Our first workshop at JUMP engaged approximately 12 women including women who have or do experience homelessness, students and a number of volunteers.  Emily and Marnie were invited to JUMP North Shore Lunch Program to deliver our first community mapping workshop on a Tuesday between meal service. Armed with a tool box full of art supplied (paints, brushes, pencils, coloured markers, stickers) and a roll of maps as tall as a human, we arrived at JUMP. It was one of the nice first days at the end of winter and was shining. A few men stood outside enjoying the weather and waved us in to find Cynthia our host. 

Even though we arrived after lunch on a Tuesday, the place was bustling with community members visiting over coffee and volunteers preparing for the next meal. There were at least 6 student volunteers, including a visiting researcher from China, who help to cook and clean but also benefit from the food distribution.  Cynthia introduced us to Brenda who runs the program and also Glenn Hilke. After an engaging orientation conversation with Glenn, we set up the maps and supplies in the side room. Cynthia helped us get physically organized and invited women to join us around the long tables. As this was our first workshop, our game plan was to work with individual women with individual small maps and then bring the group together to discus their experiences while transferring the content onto the large map. On reflection, this side room created a quiet and more private studio space for women to engage.

They came through the door one by one by Cynthia's invitation. After a personal introduction, we would sit with each woman listening to her stories as she marked out places and memories. In this workshop, we used acrylic paint and women colored in areas, made long brushstrokes following along pathways they walked, and some added text to mark important locations and services in ink. Words like 'beauty' were used to describe memories of daughters and husbands passed or areas they liked to spend time in because of the friendliness of people. They visualized these feelings mixing paint with water to create a wash over an entire neighborhood or up in the hills. This 'symbolic social' representation of beauty Others focused on providing advice to other women about unsafe places: "there is broken glass and dirty needles under the bridge" but also places of beauty mapping walks up through the hills.  

Paint was a useful medium to visualize the mixed responses some women had for the same place - we could layer the color red over yellow to show beauty at a community service. Others could add black to mark their concerns about not feeling safe at some services due to their concerns about interacting with particular staff members or other clients. Once completing their personal individual map, the women or the artists would transfer the content onto the larger map sitting on the table top which was later moved to the wall for others to see. The map stayed at JUMP for a few weeks on display for community. 

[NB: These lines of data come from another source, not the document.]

Lemma stuck_forever {B : CacheBuilder} num_threads_ key e e' : Z.of_nat num_threads_ < 2 ^ 32 ->
  engine_reachable num_threads_ e -> starts e = 1%nat -> running_ e = true -> stuck key e ->
  rtc (step num_threads_) e e' -> starts e' = 1%nat -> running_ e' = true -> stuck key e'.
Proof.
  intros Hn Hr Hs Hrun S Hsteps Hs' Hrun'.
  enough ((starts e' <= 1)%nat -> running_ e' = false \/ stuck key e') as H
    by (destruct H; [lia|congruence|done]).
  clear Hs' Hrun'. assert (inv e) as Hi by (by eapply engine_inv). revert Hi Hs Hrun S. clear Hr.
  induction Hsteps as [e|e e1 e' H1 Hrest IH]; intros Hi Hs Hrun S Hle; [by right|].
  pose proof (inv_step num_threads_ Hn e e1 Hi H1) as Hi1.
  destruct Hi as [H|[[_ H]|[(_ & _ & G)|(H & _)]]]; [lia|congruence| |lia].
  destruct (running_step num_threads_ e e1 G Hrun H1) as [[Hr1 Hs1]|(Hr1 & Hs1 & G1)].
  - clear IH. left. clear S Hi1 G H1. rewrite Hs in Hs1. clear Hs Hrun.
    induction Hrest as [e1|e1 e2 e' H12 Hrest IH]; [done|].
    destruct (stopped_step num_threads_ e1 e2 Hr1 H12) as [[Hs2 _]|(Hr2 & Hs2 & _)].
    + exfalso. assert (starts e2 <= starts e')%nat; [|lia]. clear -Hrest.
      induction Hrest as [|x y z H _ IH]; [done|]. apply step_starts in H. lia.
    + apply IH; [lia|done|congruence].
  - destruct (stuck_step num_threads_ key e e1 G Hrun S H1) as [H|S1]; [congruence|]. apply IH; [done|congruence..| |done]. done.
Qed.

(** A live seed rotation can deadlock.  A worker that has loaded a changed [job_generation_] and
    not yet taken [job_mutex_] when [set_job] takes it for a new seed key never fills its part: from
    that state on, in every continuation without [stop], [set_job] is still waiting. *)
Theorem rotation_deadlock {B : CacheBuilder} (num_threads_ : nat) (k1 k2 : list Z) (c1 c2 : Argon2dCache) :
  (0 < num_threads_)%nat -> Z.of_nat num_threads_ < 2 ^ 32 -> cache_for k1 c1 -> cache_for k2 c2 -> k1 <> k2 ->
  exists e, engine_reachable num_threads_ e /\ starts e = 1%nat /\ running_ e = true /\
    forall e', rtc (step num_threads_) e e' -> starts e' = 1%nat -> running_ e' = true -> setter e' = Waiting k2.
Proof.
  intros Hp Hn Hc1 Hc2 Hk. destruct (reach_want_lock num_threads_ Hp k1 c1 Hc1)
    as (e & Hr & Hs & Hrun & HI & Hk1 & Hj & Hg & Hw).
  set (e1 := set_job_begin k2 c2 (full_dataset c2) e). set (e2 := set_job_announce k2 e1).
  assert (engine_reachable num_threads_ e2) as Hr2.
  { eapply rtc_r; [|by apply (S_announce num_threads_ e1 k2)]. eapply rtc_r; [exact Hr|].
    apply S_begin; [done| | |done|by rewrite length_full_dataset; [|eapply cache_for_ready]].
    - unfold needs_cache. rewrite Hk1, bool_decide_false by done. done.
    - unfold live. rewrite Hrun. apply Z.ltb_lt. apply lookup_lt_Some in Hw. lia. }
  exists e2. split_and!; [done..|]. intros e' Hsteps Hs' Hr'.
  apply (sk_waiting k2 e'). apply (stuck_forever num_threads_ k2 e2 e'); try done. constructor; [done|].
  exists (mkW (WantLock 1) 0 0 None None None), 1. split_and!; [exact Hw|done|]. unfold owes, gen. cbn.
  fold (gen e). by rewrite Hg.
Qed.
(** The position of the value of [key]. *)
Definition find_key (json key : text) : outcome (option nat) :=
  found ← find_key_from (S (length json)) json (search_text key) 0;
  match found with
  | None => Done None
  | Some pos =>
      let pos := skip_ws json (pos + length (search_text key)) in
      if negb (looking_at json pos colon) then Done None else Done (Some (skip_ws json (pos + 1)))
  end.

(** ** The accessors *)

Definition get_string (json key : text) : outcome text :=
  found ← find_key json key;
  match found with
  | None => Done []
  | Some pos => if negb (looking_at json pos dquote) then Done [] else Done (unquote (drop (pos + 1) json))
  end.

Definition in_raw (c : Z) : bool := negb ((c =? comma) || (c =? rbrace) || (c =? rbracket) || (c =? newline)).
Definition trim_blanks (s : text) (start pos : nat) : nat :=
  (pos - Nat.min (pos - start) (span is_blank (rev (take pos s))))%nat.

Definition get_raw (json key : text) : outcome text :=
  found ← find_key json key;
  match found with
  | None => Done []
  | Some start =>
      let pos := (start + span in_raw (drop start json))%nat in
      substr json start (trim_blanks json start pos - start)
  end.

Definition in_token (c : Z) : bool := negb ((c =? comma) || (c =? rbracket) || (c =? space) || (c =? tab)).
Definition raw_token (json : text) (start : nat) : outcome text :=
  let pos := (start + span in_token (drop start json))%nat in
  substr json start (trim_blanks json start pos - start).

Definition get_array_first (json key : text) : outcome text :=
  found ← find_key json key;
  match found with
  | None => Done []
  | Some pos =>
      let pos := skip_ws json pos in
      if negb (looking_at json pos lbracket) then Done [] else
      let pos := skip_ws json (pos + 1) in
      if (length json <=? pos)%nat then Done []
      else if looking_at json pos dquote
      then substr json (pos + 1) (quoted_span (drop (pos + 1) json))
      else raw_token json pos
  end.

(** [if (pos < json.size()) ++pos] *)
Definition past_quote (json : text) (pos : nat) : nat := if (pos <? length json)%nat then S pos else pos.
(** The lines of a stream handled one after the other, until a handler throws. *)
Fixpoint handle_lines (stod : text -> option Z) (lines : list text) (c : client) (jobs : list Job) : outcome handled :=
  match lines with
  | [] => Done (c, jobs, None)
  | line :: lines =>
      '(c, new, e) ← handle_line stod line c;
      match e with
      | Some e => Done (c, jobs ++ new, Some e)
      | None => handle_lines stod lines c (jobs ++ new)
      end
  end.

Record line_ok (line : text) : Prop := {
  lk_newline : no_newline line = true;
  lk_nonempty : line <> [];
  lk_carriage : strip_cr line = line;
  lk_size : Z.of_nat (length line) + 4096 <= kMaxBuf;
}.

(** C28: the reader thread handles the lines the pool sent, in order, one by one, however the network cuts
    the stream into chunks of up to 4096 bytes, until the connection closes or a handler throws. *)
Theorem reader_lines (stod : text -> option Z) (lines chunks : list text) (c : client) (fuel : nat) :
  Forall line_ok lines -> Forall chunk_ok chunks -> concat chunks = concat (map (fun l => l ++ [newline]) lines) ->
  (length lines < fuel)%nat -> reader stod fuel chunks [] c [] = handle_lines stod lines c [].
Proof.
  intros Hl Hc E Hf. enough (forall lines buf chunks jobs c fuel, Forall line_ok lines -> Forall chunk_ok chunks ->
    buf ++ concat chunks = concat (map (fun l => l ++ [newline]) lines) -> (length lines < fuel)%nat ->
    reader stod fuel chunks buf c jobs = handle_lines stod lines c jobs) as H by (by apply H).
  clear lines chunks c fuel Hl Hc E Hf. induction lines as [|line lines IH]; intros buf chunks jobs c fuel Hl Hc E Hf;
    (destruct fuel as [|fuel]; [lia|]); cbn [reader handle_lines].
  - apply app_eq_nil in E as [-> E]. assert (forall chunks, concat chunks = @nil Z -> read_line chunks [] = (None, [], [])) as ->; [|done|done].
    clear. induction chunks as [|x chunks IH]; [done|]. cbn [concat]. intros [-> E]%app_eq_nil. by apply IH.
  - apply Forall_cons_iff in Hl as [[H1 H2 H3 H4] Hl]. cbn [map concat length] in *. rewrite <- app_assoc in E.
    destruct (read_line_stream line _ chunks buf H1 H4 Hc E) as (buf' & chunks' & -> & E' & Hc'). rewrite H3.
    destruct line as [|x line]; [done|]. destruct (handle_line stod (x :: line) c) as [[[c' new] [e|]]| | |]; try done.
    cbn [mbind outcome_bind]. apply IH; [done..|lia].
Qed.

Lemma reader_lines_witness :
  reader (fun _ => None) 3 [lit "{}"; [newline] ++ lit "{"; lit "}"; [newline]] [] demo_client [] =
    handle_lines (fun _ => None) [lit "{}"; lit "{}"] demo_client [].
Proof.
  apply (reader_lines (fun _ => None) [lit "{}"; lit "{}"]).
  - repeat apply List.Forall_cons; try apply List.Forall_nil; (constructor; [reflexivity|discriminate|reflexivity|discriminate]).
  - repeat apply List.Forall_cons; try apply List.Forall_nil; cbn; lia.
  - reflexivity.
  - cbn. lia.
Defined.
(** The reconnect loop backs off and gives up.  The wait before attempt i is base * 2^i
    milliseconds, never more than 30 seconds and without overflow; with a limit of m attempts, m failed
    ones are followed by one more wait and the end of the loop, with the counter at m + 1; a success
    resets the counter. *)
Theorem reconnect_backoff (m base : Z) (n : nat) (rest : list retry) :
  0 <= base < 2 ^ 32 -> 0 < m < 2 ^ 31 -> Z.of_nat n < m ->
  (exists waited, reconnect_loop m (replicate n Failed ++ Reconnected :: rest) base 0 [] = (waited, 0, Success) /\
     waited = backoff base <$> seq 0 (S n) /\ Forall (fun d => 0 <= d <= 30000) waited) /\
  reconnect_loop m (replicate (Z.to_nat m) Failed ++ Failed :: rest) base 0 []
    = (backoff base <$> seq 0 (S (Z.to_nat m)), m + 1, Exhausted).
Proof.
  intros Hb Hm Hn. assert (Z.min kMaxBackoffMs base = backoff base 0) as E0 by (unfold backoff; f_equal; lia). split.
  - eexists. destruct (reconnect_failures m base Hb Hm n 0 base [] (Reconnected :: rest)) as (d' & E & H1 & H2); [lia|done|lia|].
    cbn [app] in E. change (Z.of_nat 0) with 0 in E. rewrite Nat.add_0_l in *. rewrite E. split; [|split; [reflexivity|]].
    + cbn [reconnect_loop]. assert ((if kMaxBackoffMs <? d' then kMaxBackoffMs else d') = backoff base n) as ->
        by (rewrite <- H1; destruct (Z.ltb_spec kMaxBackoffMs d'); lia).
      rewrite wrap_small by (split; lia). replace ((0 <? m) && (m <? Z.of_nat n + 1)) with false by lia.
      by rewrite seq_S, fmap_app.
    + apply Forall_fmap, Forall_forall. intros i _. cbn. unfold backoff, kMaxBackoffMs.
      assert (0 <= base * 2 ^ Z.of_nat i); [|lia]. apply Z.mul_nonneg_nonneg; [lia|]. apply Z.pow_nonneg. lia.
  - destruct (reconnect_failures m base Hb Hm (Z.to_nat m) 0 base [] (Failed :: rest)) as (d' & E & H1 & H2); [lia|done|lia|].
    cbn [app] in E. change (Z.of_nat 0) with 0 in E. rewrite Nat.add_0_l in *. rewrite E. cbn [reconnect_loop].
    assert ((if kMaxBackoffMs <? d' then kMaxBackoffMs else d') = backoff base (Z.to_nat m)) as ->
      by (rewrite <- H1; destruct (Z.ltb_spec kMaxBackoffMs d'); lia).
    rewrite (Z2Nat.id m), wrap_small by (try split; lia). destruct (Z.ltb_spec 0 m), (Z.ltb_spec m (m + 1)); [|lia..].
    cbn [andb]. by rewrite (seq_S (Z.to_nat m)), fmap_app.
Qed.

There was a diversity of experiences, knowledge and expressions of this - across ages, interests, culture and socio economic status. Many did not know each other, but were connected by JUMP over the months and years as a community program and by Cynthia. Later we observed in the final large map on the wall positioned above the piano, that the group at JUMP made marks over the entirety of the map - they were highly mobile across the city, North Shore and Reserve.